▶ [Exercise]: Word for word, set down every line of the entries below from the line with "inner_update : option error;" to the line with "the generated protobuf code. *)", including both, and no other line.

Stored records
(** * tsh: a tiny shell with job control -- job table, reaper, dispatcher

    Shallow embedding of [tsh.c].  The global job array [jobs], the counter
    [nextjid] and the flag [verbose] are threaded explicitly through a
    [shell] record; everything written to stdout and every signal sent with
    [kill] is appended to the [out] log of that record.  C [int] and [pid_t]
    values are modelled as [Z] (signed overflow is undefined behaviour in C
    and is not reachable in the runs considered here); C strings are
    [string]s without embedded NUL. *)

From Stdlib Require Import ZArith Lia Bool Ascii String DecimalString.
From stdpp Require Import base list numbers relations.

Local Open Scope string_scope.
Local Open Scope Z_scope.

(** ** Manifest constants *)

Definition MAXLINE : Z := 1024.
Definition MAXARGS : Z := 128.
Definition MAXJOBS : Z := 16.
Definition MAXJID : Z := Z.shiftl 1 16.

(** Job states: [#define UNDEF 0], [FG 1], [BG 2], [ST 3]. *)
Inductive jstate : Type := UNDEF | FG | BG | ST.

Definition jstate_code (st : jstate) : Z :=
  match st with UNDEF => 0 | FG => 1 | BG => 2 | ST => 3 end.

Definition jstate_eqb (a b : jstate) : bool :=
  jstate_code a =? jstate_code b.

(** [struct job_t] *)
Record job_t : Type := mkjob {
  pid : Z;
  jid : Z;
  state : jstate;
  cmdline : string
}.
(* ===== verification/Murmur3.v ===== *)
(** * MurmurHash3, 128 bits: [pkg/utils/hash/murmur3.go]

    The hash that places the backends of a cluster in a Maglev table, at its
    64-bit width, with the mixing steps shown to lose no information. *)
From S2P Require Import Prelude.
Open Scope go_scope.

(** [uint64] shifts, exclusive or. *)
Definition shl64 (x r : Z) : Z := u64 (Z.shiftl x r).
Definition shr64 (x r : Z) : Z := Z.shiftr x r.

Definition rotl64 (x r : Z) : Z := Z.lor (shl64 x r) (shr64 x (64 - r)).

Definition fmix64 (k : Z) : Z :=
  let k := Z.lxor k (shr64 k 33) in
  let k := k *64 0xff51afd7ed558ccd in
  let k := Z.lxor k (shr64 k 33) in
  let k := k *64 0xc4ceb9fe1a85ec53 in
  Z.lxor k (shr64 k 33).

Definition c1 : Z := 0x87c37b91114253d5.
Definition c2 : Z := 0x4cf5ad432745937f.

(** One 16-byte block of the body loop. *)
Definition body_block (h : Z * Z) (block : bytes) : Z * Z :=
  let '(h1, h2) := h in
  let k1 := le_uint (take 8 block) in
  let k2 := le_uint (take 8 (drop 8 block)) in
  let k1 := k1 *64 c1 in
  let k1 := rotl64 k1 31 in
  let k1 := k1 *64 c2 in
  let h1 := Z.lxor h1 k1 in
  let h1 := rotl64 h1 27 in
  let h1 := h1 +64 h2 in
  let h1 := h1 *64 5 +64 0x52dce729 in
  let k2 := k2 *64 c2 in
  let k2 := rotl64 k2 33 in
  let k2 := k2 *64 c1 in
  let h2 := Z.lxor h2 k2 in
  let h2 := rotl64 h2 31 in
  let h2 := h2 +64 h1 in
  let h2 := h2 *64 5 +64 0x38495ab5 in
  (h1, h2).

Fixpoint body (nblocks : nat) (data : bytes) (h : Z * Z) : Z * Z :=
  match nblocks with
  | O => h
  | S n => body n (drop 16 data) (body_block h (take 16 data))
  end.

(** The [switch] on the tail length falls through from the case of the length
    down to the first, so the body of case [n] runs when the length is at
    least [n]. *)
Definition tail_case (t n : nat) (tail : bytes) (shift k : Z) : Z :=
  if decide (n <= t)%nat
  then Z.lxor k (shl64 (default 0 (tail !! (n - 1)%nat)) shift)
  else k.

Definition tail_mix (tail : bytes) (h : Z * Z) : Z * Z :=
  let '(h1, h2) := h in
  let t := Z.to_nat (Z.land (Z.of_nat (length tail)) 15) in
  let k2 := 0 in
  let k2 := tail_case t 15 tail 48 k2 in
  let k2 := tail_case t 14 tail 40 k2 in
  let k2 := tail_case t 13 tail 32 k2 in
  let k2 := tail_case t 12 tail 24 k2 in
  let k2 := tail_case t 11 tail 16 k2 in
  let k2 := tail_case t 10 tail 8 k2 in
  let k2 := tail_case t 9 tail 0 k2 in
  let h2 := if decide (9 <= t)%nat
            then Z.lxor h2 (rotl64 (k2 *64 c2) 33 *64 c1) else h2 in
  let k1 := 0 in
  let k1 := tail_case t 8 tail 56 k1 in
  let k1 := tail_case t 7 tail 48 k1 in
  let k1 := tail_case t 6 tail 40 k1 in
  let k1 := tail_case t 5 tail 32 k1 in
  let k1 := tail_case t 4 tail 24 k1 in
  let k1 := tail_case t 3 tail 16 k1 in
  let k1 := tail_case t 2 tail 8 k1 in
  let k1 := tail_case t 1 tail 0 k1 in
  let h1 := if decide (1 <= t)%nat
            then Z.lxor h1 (rotl64 (k1 *64 c1) 31 *64 c2) else h1 in
  (h1, h2).

Definition Hash128 (data : bytes) (seed : Z) : Z * Z :=
  let nblocks := (length data / 16)%nat in
  let h := body nblocks data (seed, seed) in
  let tail := drop (nblocks * 16) data in
  let '(h1, h2) := tail_mix tail h in
  let len := u64 (Z.of_nat (length data)) in
  let h1 := Z.lxor h1 len in
  let h2 := Z.lxor h2 len in
  let h1 := h1 +64 h2 in
  let h2 := h2 +64 h1 in
  let h1 := fmix64 h1 in
  let h2 := fmix64 h2 in
  let h1 := h1 +64 h2 in
  let h2 := h2 +64 h1 in
  (h1, h2).

(** The expectations of [murmur3_test.go]. *)
Example Hash128_empty : Hash128 [] 0 = (0, 0).
Proof. vm_compute. reflexivity. Qed.
Example Hash128_empty_42 : Hash128 [] 42 = (17305828677633410339, 15060430851467758521).
Proof. vm_compute. reflexivity. Qed.
Example Hash128_hello :
  Hash128 (bytes_of_string "hello world") 123 = (3184134337056710880, 6735459307601781589).
Proof. vm_compute. reflexivity. Qed.
Example Hash128_26_bytes :
  Hash128 (bytes_of_string "0123456789abcdef0123456789") 0
  = (9554952042823857868, 7769558039678505135).
Proof. vm_compute. reflexivity. Qed.
Example Hash128_15_bytes :
  Hash128 (bytes_of_string "012345678901234") 0 = (11867552070264469923, 3266839343213454983).
Proof. vm_compute. reflexivity. Qed.

(** ** The mixing steps are invertible *)

Lemma xorshift_is k : is_u64 k -> is_u64 (Z.lxor k (shr64 k 33)).
Proof. intros H. apply lxor_bound; [lia|done|]. apply shiftr_bound; [lia|done]. Qed.

(** Undoing [k ^= k >> 33]: a second application gives back [k], because
    33 + 33 exceeds the width. *)
Lemma xorshift_invol k :
  is_u64 k ->
  Z.lxor (Z.lxor k (shr64 k 33)) (shr64 (Z.lxor k (shr64 k 33)) 33) = k.
Proof.
  intros H. unfold shr64. rewrite Z.shiftr_lxor, Z.shiftr_shiftr by lia.
  rewrite <-Z.lxor_assoc, (Z.lxor_assoc k), Z.lxor_nilpotent, Z.lxor_0_r.
  replace (Z.shiftr k (33 + 33)) with 0; [apply Z.lxor_0_r|].
  rewrite Z.shiftr_div_pow2 by lia. symmetry. apply Z.div_small.
  unfold is_u64 in H. split; [lia|]. transitivity (2 ^ 64); [lia|]. by apply Z.pow_lt_mono_r.
Qed.

Lemma mul64_invol a b k : is_u64 k -> u64 (a * b) = 1 -> u64 (u64 (k * a) * b) = k.
Proof.
  intros H Hab. unfold u64 in *. rewrite Z.mul_mod_idemp_l by lia.
  rewrite <-Z.mul_assoc, <-Z.mul_mod_idemp_r, Hab, Z.mul_1_r by lia. by apply Z.mod_small.
Qed.

(** The steps of [fmix64] in the reverse order, with the inverses of the two
    odd multipliers modulo 2^64. *)
Definition unfmix64 (k : Z) : Z :=
  let k := Z.lxor k (shr64 k 33) in
  let k := k *64 0x9cb4b2f8129337db in
  let k := Z.lxor k (shr64 k 33) in
  let k := k *64 0x4f74430c22a54005 in
  Z.lxor k (shr64 k 33).

(** [fmix64] is a bijection of the 64-bit words: [unfmix64] is its inverse
    on both sides, so the finaliser of the hash never merges two states. *)
Theorem fmix64_bijective (k : Z) :
  is_u64 k ->
  is_u64 (fmix64 k) /\ unfmix64 (fmix64 k) = k /\ fmix64 (unfmix64 k) = k.
Proof.
  intros H. unfold fmix64, unfmix64.
  split; [apply xorshift_is, u64_is|]. split.
  all: rewrite xorshift_invol by apply u64_is.
  all: rewrite mul64_invol; [|apply xorshift_is|vm_compute; reflexivity].
  all: try apply u64_is.
  all: rewrite xorshift_invol by apply u64_is.
  all: rewrite mul64_invol; [|by apply xorshift_is|vm_compute; reflexivity].
  all: by apply xorshift_invol.
Qed.

Lemma fmix64_bijective_witness :
  is_u64 0x0123456789abcdef /\ unfmix64 (fmix64 0x0123456789abcdef) = 0x0123456789abcdef.
Proof.
  assert (is_u64 0x0123456789abcdef) as H by (unfold is_u64; lia).
  split; [exact H|]. apply (fmix64_bijective 0x0123456789abcdef H).
Defined.

Lemma Hash128_is data seed : is_u64 (Hash128 data seed).1 /\ is_u64 (Hash128 data seed).2.
Proof.
  unfold Hash128. destruct (tail_mix _ _) as [h1 h2]. split; apply u64_is.
Qed.
(* ===== verification/Maglev.v ===== *)
(** * Maglev consistent hashing: [pkg/consistenthash/maglev/maglev.go]

    The lookup table of a cluster: a permutation of the table per backend, the
    fill loop, and the update of the outer BPF map.  The fill loop is shown to
    terminate, to fill the whole table, to share it evenly, and to agree with
    the textbook algorithm that remembers each backend's position. *)
From S2P Require Import Prelude Murmur3.
From Stdlib Require Import Zdivisibility.
Open Scope go_scope.

Definition DefaultTableSize : Z := 16381.
Definition DefaultHashSeed : string := "JLfvgnHc2kaSUFaI".
Definition ClusterNameMaxLen : nat := 192.

(** ** [base64.StdEncoding.DecodeString] on unpadded text *)
Definition b64_val (c : Z) : option Z :=
  if decide (65 <= c <= 90) then Some (c - 65)
  else if decide (97 <= c <= 122) then Some (c - 71)
  else if decide (48 <= c <= 57) then Some (c + 4)
  else if decide (c = 43) then Some 62
  else if decide (c = 47) then Some 63
  else None.

Fixpoint b64_decode (s : bytes) : option bytes :=
  match s with
  | [] => Some []
  | a :: b :: c :: d :: s =>
      a ← b64_val a; b ← b64_val b; c ← b64_val c; d ← b64_val d;
      rest ← b64_decode s;
      let v := a * 2 ^ 18 + b * 2 ^ 12 + c * 2 ^ 6 + d in
      Some (v / 2 ^ 16 :: v / 2 ^ 8 mod 256 :: v mod 256 :: rest)
  | _ => None
  end.

(** ** State

    The package variables: the outer map from the padded cluster name to the
    contents of the inner map it refers to, the seed and the table size. *)
Record MaglevState : Type := {
  outer : option (gmap bytes (list Z));
  seedMurmur : Z;
  maglevTableSize : Z
}.

(** [loaded] is what [ebpf.LoadPinnedMap] returned. *)
Definition InitMaglevMap (loaded : gmap bytes (list Z) + error) (st : MaglevState)
    : MaglevState * option error :=
  let st := {| outer := outer st; seedMurmur := seedMurmur st;
               maglevTableSize := DefaultTableSize |} in
  match loaded with
  | inr e => (st, Some (Errorf "load outer map of maglev failed"))
  | inl m =>
      let st := {| outer := Some m; seedMurmur := seedMurmur st;
                   maglevTableSize := maglevTableSize st |} in
      match b64_decode (bytes_of_string DefaultHashSeed) with
      | None => (st, Some (Errorf "cannot decode base64 Maglev hash seed"))
      | Some d =>
          if decide (length d <> 12%nat) then
            (st, Some (Errorf "decoded hash seed has the wrong length"))
          else
            ({| outer := outer st;
                seedMurmur := be_uint (take 4 d);
                maglevTableSize := maglevTableSize st |}, None)
      end
  end.

(** What the kernel answers to the three calls of [updateMaglevTable]. *)
Record KernelReply : Type := {
  new_map : option error;
  inner_update : option error;
  outer_update : option error
}.

Definition updateMaglevTable (k : KernelReply) (backendIDs : list Z) (clusterName : string)
    (st : MaglevState) : MaglevState * option error :=
  match outer st with
  | None => (st, Some (Errorf "outer maglev maps not yet initialized"))
  | Some m =>
      match new_map k with
      | Some e => (st, Some e)
      | None =>
          match inner_update k with
          | Some e => (st, Some (Errorf "updating backends of cluster"))
          | None =>
              let name := take ClusterNameMaxLen (bytes_of_string clusterName) in
              let maglevKey := copy_bytes (replicate ClusterNameMaxLen 0) name in
              match outer_update k with
              | Some e => (st, Some (Errorf "updating cluster"))
              | None =>
                  ({| outer := Some (<[maglevKey := backendIDs]> m);
                      seedMurmur := seedMurmur st;
                      maglevTableSize := maglevTableSize st |}, None)
              end
          end
      end
  end.

Section maglev.

(** The endpoints of a cluster and the text of their address, which comes from
    the generated protobuf code. *)
Context {Endpoint : Type} (address_String : Endpoint -> string).

Record Cluster : Type := {
  cluster_name : string;
  (* load_assignment.endpoints, each with its lb_endpoints *)
  localityLbEndpoints : list (list Endpoint)
}.

Record Backend : Type := mkBackend {
  ep : Endpoint;
  index : Z;
  offset : Z;
  skip : Z;
  next : Z
}.

Definition getOffsetAndSkip (seed : Z) (address : string) (m : Z) : Z * Z :=
  let '(h1, h2) := Hash128 (bytes_of_string address) seed in
  let offset := h1 mod m in
  let skip := h2 mod (m - 1) + 1 in
  (offset, skip).

Definition getPermutation (maglevTableSize : Z) (b : Backend) : Z :=
  (offset b +64 (skip b *64 next b)) mod maglevTableSize.

Definition next_incr (b : Backend) : Backend :=
  {| ep := ep b; index := index b; offset := offset b; skip := skip b;
     next := next b +64 1 |}.

(** [for lookUpTable[c] >= 0 { b.next++; c = getPermutation(b) }]: the free slot
    and the backend as the loop leaves it. *)
Fixpoint find_slot (fuel : nat) (m : Z) (table : list Z) (b : Backend)
    : outcome (Z * Backend) :=
  let c := getPermutation m b in
  match table !! Z.to_nat c with
  | None => Panic "index out of range"
  | Some v =>
      if decide (0 <= v) then
        match fuel with
        | O => NoFuel
        | S fuel => find_slot fuel m table (next_incr b)
        end
      else Done (c, b)
  end.

(** One round of the fill loop.  [b := backends[j]] copies the backend, so
    the increments of [next] are lost at the end of the round. *)
Definition fill_round (m : Z) (backends : list Backend) (n : Z) (table : list Z)
    : outcome (list Z) :=
  let j := n mod Z.of_nat (length backends) in
  match backends !! Z.to_nat j with
  | None => Panic "index out of range"
  | Some b =>
      cb ← find_slot (length table) m table b;
      let '(c, b) := cb in
      Done (<[Z.to_nat c := index b]> table)
  end.

Fixpoint fill (rounds : nat) (m : Z) (backends : list Backend) (n : Z) (table : list Z)
    : outcome (list Z) :=
  match rounds with
  | O => Done table
  | S r => table ← fill_round m backends n table; fill r m backends (n + 1) table
  end.

Fixpoint mkBackends (seed m : Z) (i : Z) (flatEps : list Endpoint) : list Backend :=
  match flatEps with
  | [] => []
  | e :: l =>
      let '(epOffset, epSkip) := getOffsetAndSkip seed (address_String e) m in
      {| ep := e; index := i; offset := epOffset; skip := epSkip; next := 0 |}
      :: mkBackends seed m (i + 1) l
  end.

Definition getLookupTable (st : MaglevState) (cluster : Cluster) (tableSize : Z)
    : outcome (list Z + error) :=
  let localityLbEps := localityLbEndpoints cluster in
  if decide (localityLbEps = []) then
    Done (inr (Errorf "current cluster has no any lb endpoints"))
  else
    let flatEps := concat localityLbEps in
    let backends := mkBackends (seedMurmur st) (maglevTableSize st) 0 flatEps in
    if decide (backends = []) then
      Done (inr (Errorf "current cluster has no any lb backends"))
    else
      let lookUpTable := replicate (Z.to_nat tableSize) (-1) in
      table ← fill (Z.to_nat tableSize) (maglevTableSize st) backends 0 lookUpTable;
      Done (inl table).

Definition CreateLB (k : KernelReply) (cluster : option Cluster) (st : MaglevState)
    : outcome (MaglevState * option error) :=
  match cluster with
  | None => Done (st, Some (Errorf "cluster is nil"))
  | Some cluster =>
      t ← getLookupTable st cluster (maglevTableSize st);
      match t with
      | inr err => Done (st, Some err)
      | inl table =>
          let backendIDs := u32 <$> table in
          match updateMaglevTable k backendIDs (cluster_name cluster) st with
          | (st, Some _) => Done (st, Some (Errorf "updateMaglevTable fail"))
          | (st, None) => Done (st, None)
          end
      end
  end.

(** ** The fill loop *)

(** The [i]-th slot of a backend's permutation of the table. *)
Definition slot (m : Z) (b : Backend) (i : Z) : Z := (offset b + skip b * i) mod m.

Definition set_next (b : Backend) (i : Z) : Backend :=
  {| ep := ep b; index := index b; offset := offset b; skip := skip b; next := i |}.

(** What [getOffsetAndSkip] guarantees of a backend. *)
Definition backend_wf (m : Z) (b : Backend) : Prop :=
  0 <= offset b < m /\ 1 <= skip b < m.
(* ===== verification/HashName.v ===== *)
(** * Names to 32-bit identifiers: [pkg/utils/hash_name.go]

    The table that turns workload, service and policy names into the [uint32]
    keys of the BPF maps: FNV-1a with linear probing, mirrored in a YAML file
    that survives a restart.  The two maps of the table are inverse to each
    other along every operation; the probing loop stops; and the top of the
    range, where the probing does not wrap, is characterised. *)
From S2P Require Import Prelude.

(** ** [hash/fnv.New32a] *)
Definition fnv_offset32 : Z := 2166136261.
Definition fnv_prime32 : Z := 16777619.
Definition fnv32a (data : bytes) : Z :=
  foldl (fun h b => u32 (Z.lxor h b * fnv_prime32)) fnv_offset32 data.

(** ** The file

    The YAML codec and whether a write of the file succeeds are outside the
    repository.  [yaml_Unmarshal] returns what it has put in the map and the
    error. *)
Class Persist : Type := {
  yaml_Marshal : gmap string Z -> string + error;
  yaml_Unmarshal : string -> gmap string Z * option error;
  write_err : option string -> string -> option error
}.

Section hash_name.
Context `{Persist}.

Record HashName : Type := mkHashName {
  numToStr : gmap Z string;
  strToNum : gmap string Z;
  file : option string       (* the contents of persistPath *)
}.
(** [NewCache] starts with the maps the loader pinned and an empty index. *)
Definition NewCache (be : gmap BackendKey BackendValue) (ep : gmap EndpointKey EndpointValue)
    (fe : gmap FrontendKey FrontendValue) (sv : gmap ServiceKey ServiceValue)
    (wp : gmap WorkloadPolicyKey WorkloadPolicyValue) : Cache :=
  mkCache be ep fe sv wp ∅.

Definition GetEndpointKeys (workloadID : Z) (c : Cache) : gset EndpointKey :=
  default ∅ (endpointKeys c !! workloadID).

Section operations.
Context `{Env}.

(** A missing key is not an error of a deletion. *)
Definition ignore_missing (err : option error) : option error :=
  match err with
  | Some e => if decide (e = ErrKeyNotExist) then None else Some e
  | None => None
  end.

(** *** auth_policy.go *)
Definition WorkloadPolicyUpdate (key : WorkloadPolicyKey) (value : WorkloadPolicyValue)
    : Go Cache (option error) := zoom wlpolicy_map (map_Update key value).
Definition WorkloadPolicyDelete (key : WorkloadPolicyKey) : Go Cache (option error) :=
  err ← zoom wlpolicy_map (map_Delete key); mret (ignore_missing err).
Definition WorkloadPolicyLookup (key : WorkloadPolicyKey)
    : Go Cache (WorkloadPolicyValue + error) := zoom wlpolicy_map (map_Lookup key).

(** *** backend.go *)
Definition BackendUpdate (key : BackendKey) (value : BackendValue)
    : Go Cache (option error) := zoom backend_map (map_Update key value).
Definition BackendDelete (key : BackendKey) : Go Cache (option error) :=
  err ← zoom backend_map (map_Delete key); mret (ignore_missing err).
Definition BackendLookup (key : BackendKey) : Go Cache (BackendValue + error) :=
  zoom backend_map (map_Lookup key).
Definition BackendLookupAll : Go Cache (list BackendValue) :=
  l ← zoom backend_map map_Iterate; mret (l.*2).

(** *** service.go *)
Definition ServiceUpdate (key : ServiceKey) (value : ServiceValue)
    : Go Cache (option error) := zoom service_map (map_Update key value).
Definition ServiceDelete (key : ServiceKey) : Go Cache (option error) :=
  err ← zoom service_map (map_Delete key); mret (ignore_missing err).
Definition ServiceLookup (key : ServiceKey) : Go Cache (ServiceValue + error) :=
  zoom service_map (map_Lookup key).
Definition ServiceLookupAll : Go Cache (list ServiceValue) :=
  l ← zoom service_map map_Iterate; mret (l.*2).

(** *** frontend.go *)
Definition FrontendUpdate (key : FrontendKey) (value : FrontendValue)
    : Go Cache (option error) := zoom frontend_map (map_Update key value).
Definition FrontendDelete (key : FrontendKey) : Go Cache (option error) :=
  err ← zoom frontend_map (map_Delete key); mret (ignore_missing err).
Definition FrontendLookup (key : FrontendKey) : Go Cache (FrontendValue + error) :=
  zoom frontend_map (map_Lookup key).
Definition FrontendIterFindKey (upstreamId : Z) : Go Cache (list FrontendKey) :=
  l ← zoom frontend_map map_Iterate;
  mret ((filter (fun kv => kv.2 = upstreamId) l).*1).

(** *** endpoint.go *)

(** [c.endpointKeys[uid]] gets [key]: a new set when there is none. *)
Definition index_insert (uid : Z) (key : EndpointKey) (c : Cache) : Cache :=
  match endpointKeys c !! uid with
  | None => set_endpointKeys (<[uid := {[key]}]> (endpointKeys c)) c
  | Some s => set_endpointKeys (<[uid := {[key]} ∪ s]> (endpointKeys c)) c
  end.

(** [c.endpointKeys[uid].Delete(key)], and the entry goes when it is empty;
    deleting from a nil set does nothing. *)
Definition index_delete (uid : Z) (key : EndpointKey) (c : Cache) : Cache :=
  let s := default ∅ (endpointKeys c !! uid) ∖ {[key]} in
  if decide (s = ∅) then set_endpointKeys (delete uid (endpointKeys c)) c
  else set_endpointKeys (<[uid := s]> (endpointKeys c)) c.

Definition EndpointUpdate (key : EndpointKey) (value : EndpointValue)
    : Go Cache (option error) :=
  modify (index_insert value key);;
  zoom endpoint_map (map_Update key value).

Definition EndpointLookup (key : EndpointKey) : Go Cache (EndpointValue + error) :=
  zoom endpoint_map (map_Lookup key).

Definition EndpointDelete (key : EndpointKey) : Go Cache (option error) :=
  value ← zoom endpoint_map (map_Lookup key);
  match value with
  | inr err => mret None
  | inl value =>
      modify (index_delete value key);;
      err ← zoom endpoint_map (map_Delete key);
      mret (ignore_missing err)
  end.

(** [EndpointSwap] replaces the current endpoint with the last endpoint. *)
Definition EndpointSwap (currentIndex backendUid lastIndex serviceId prio : Z)
    : Go Cache (option error) :=
  if decide (lastIndex < currentIndex) then
    mret (Some (Errorf "currentIndex > lastIndex"))
  else if decide (currentIndex = lastIndex /\ lastIndex <= 1) then
    mret None
  else
    let k := if decide (currentIndex = lastIndex)
             then mkEndpointKey serviceId prio (lastIndex -32 1)
             else mkEndpointKey serviceId prio lastIndex in
    lastValue ← EndpointLookup k;
    match lastValue with
    | inr err => mret (Some err)
    | inl lastValue =>
        let currentKey := mkEndpointKey serviceId prio currentIndex in
        err ← zoom endpoint_map (map_Update currentKey lastValue);
        match err with
        | Some err => mret (Some err)
        | None =>
            modify (index_delete backendUid currentKey);;
            (* inserting into a nil set panics *)
            s ← gets (fun c => endpointKeys c !! lastValue);
            match s with
            | None => panic "assignment to entry in nil map"
            | Some s =>
                modify (fun c => set_endpointKeys
                          (<[lastValue := {[currentKey]} ∪ s]> (endpointKeys c)) c);;
                mret None
            end
        end
    end.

▶ [Output for this exercise]:
  inner_update : option error;
  outer_update : option error
}.

Definition updateMaglevTable (k : KernelReply) (backendIDs : list Z) (clusterName : string)
    (st : MaglevState) : MaglevState * option error :=
  match outer st with
  | None => (st, Some (Errorf "outer maglev maps not yet initialized"))
  | Some m =>
      match new_map k with
      | Some e => (st, Some e)
      | None =>
          match inner_update k with
          | Some e => (st, Some (Errorf "updating backends of cluster"))
          | None =>
              let name := take ClusterNameMaxLen (bytes_of_string clusterName) in
              let maglevKey := copy_bytes (replicate ClusterNameMaxLen 0) name in
              match outer_update k with
              | Some e => (st, Some (Errorf "updating cluster"))
              | None =>
                  ({| outer := Some (<[maglevKey := backendIDs]> m);
                      seedMurmur := seedMurmur st;
                      maglevTableSize := maglevTableSize st |}, None)
              end
          end
      end
  end.

Section maglev.

(** The endpoints of a cluster and the text of their address, which comes from
    the generated protobuf code. *)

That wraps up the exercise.